Work task: All lines from the opening of the entries below through the line containing "- destruct (isAvailable x env) as [r env1] eqn:Hc." must be output exactly as they appear, with no other lines.

*** Block opens ***

Lemma run_path {A} (p : Prog Env A) : forall env o env' tr,
  run host p env = (o, env', tr) -> Path p o tr.
Proof.
  induction p as [a | err | m ev k IH | x k IH | x t k IH | ms k IH | k IH | st k IH];
    intros env o env' tr; simpl.
  - intros H. inversion H; subst. constructor.
  - intros H. inversion H; subst. constructor.
  - destruct (logEvent m ev env) as [r env1] eqn:Hc.
    destruct (run host (k r) env1) as [[o1 env2] tr1] eqn:Hr.
    intros H. inversion H; subst.
    constructor; [exists env, env1; exact Hc | eapply IH; exact Hr].
  - destruct (isAvailable x env) as [r env1] eqn:Hc.
    destruct (run host (k r) env1) as [[o1 env2] tr1] eqn:Hr.
    intros H. inversion H; subst.
    constructor; [exists env, env1; exact Hc | eapply IH; exact Hr].
  - destruct (execute x t env) as [r env1] eqn:Hc.
    destruct (run host (k r) env1) as [[o1 env2] tr1] eqn:Hr.
    intros H. inversion H; subst.
    constructor; [exists env, env1; exact Hc | eapply IH; exact Hr].
  - destruct (run host k (setTimeout host ms env)) as [[o1 env2] tr1] eqn:Hr.
    intros H. inversion H; subst.
    constructor. eapply IH; exact Hr.
  - destruct (newDate host env) as [now env1] eqn:Hc.
    destruct (run host (k now) env1) as [[o1 env2] tr1] eqn:Hr.
    intros H. inversion H; subst.
    constructor. eapply IH; exact Hr.
  - destruct (run host k env) as [[o1 env2] tr1] eqn:Hr.
    intros H. inversion H; subst.
    constructor. eapply IH; exact Hr.
Qed.

Lemma run_bind {A B} (p : Prog Env A) (f : A -> Prog Env B) env :
  run host (bind p f) env =
  match run host p env with
  | (Resolved a, env1, tr) =>
      let '(o, env2, tr') := run host (f a) env1 in (o, env2, tr ++ tr')
  | (Rejected err, env1, tr) => (Rejected err, env1, tr)
  end.
Proof.
  revert env.
  induction p as [a | err | m ev k IH | x k IH | x t k IH | ms k IH | k IH | st k IH];
    intros env; simpl.
  - destruct (run host (f a) env) as [[o env2] tr']. reflexivity.
  - reflexivity.
  - destruct (logEvent m ev env) as [r env1]. rewrite IH.
    destruct (run host (k r) env1) as [[[a | err] env2] tr]; simpl.
    + destruct (run host (f a) env2) as [[o env3] tr']. reflexivity.
    + reflexivity.
  - destruct (isAvailable x env) as [r env1]. rewrite IH.
    destruct (run host (k r) env1) as [[[a | err] env2] tr]; simpl.
    + destruct (run host (f a) env2) as [[o env3] tr']. reflexivity.
    + reflexivity.
  - destruct (execute x t env) as [r env1]. rewrite IH.
    destruct (run host (k r) env1) as [[[a | err] env2] tr]; simpl.
    + destruct (run host (f a) env2) as [[o env3] tr']. reflexivity.
    + reflexivity.
  - rewrite IH.
    destruct (run host k (setTimeout host ms env)) as [[[a | err] env2] tr]; simpl.
    + destruct (run host (f a) env2) as [[o env3] tr']. reflexivity.
    + reflexivity.
  - destruct (newDate host env) as [now env1]. rewrite IH.
    destruct (run host (k now) env1) as [[[a | err] env2] tr]; simpl.
    + destruct (run host (f a) env2) as [[o env3] tr']. reflexivity.
    + reflexivity.
  - rewrite IH.
    destruct (run host k env) as [[[a | err] env2] tr]; simpl.
    + destruct (run host (f a) env2) as [[o env3] tr']. reflexivity.
    + reflexivity.
Qed.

*** Block closes ***

Exercise result:
Lemma run_path {A} (p : Prog Env A) : forall env o env' tr,
  run host p env = (o, env', tr) -> Path p o tr.
Proof.
  induction p as [a | err | m ev k IH | x k IH | x t k IH | ms k IH | k IH | st k IH];
    intros env o env' tr; simpl.
  - intros H. inversion H; subst. constructor.
  - intros H. inversion H; subst. constructor.
  - destruct (logEvent m ev env) as [r env1] eqn:Hc.
    destruct (run host (k r) env1) as [[o1 env2] tr1] eqn:Hr.
    intros H. inversion H; subst.
    constructor; [exists env, env1; exact Hc | eapply IH; exact Hr].
  - destruct (isAvailable x env) as [r env1] eqn:Hc.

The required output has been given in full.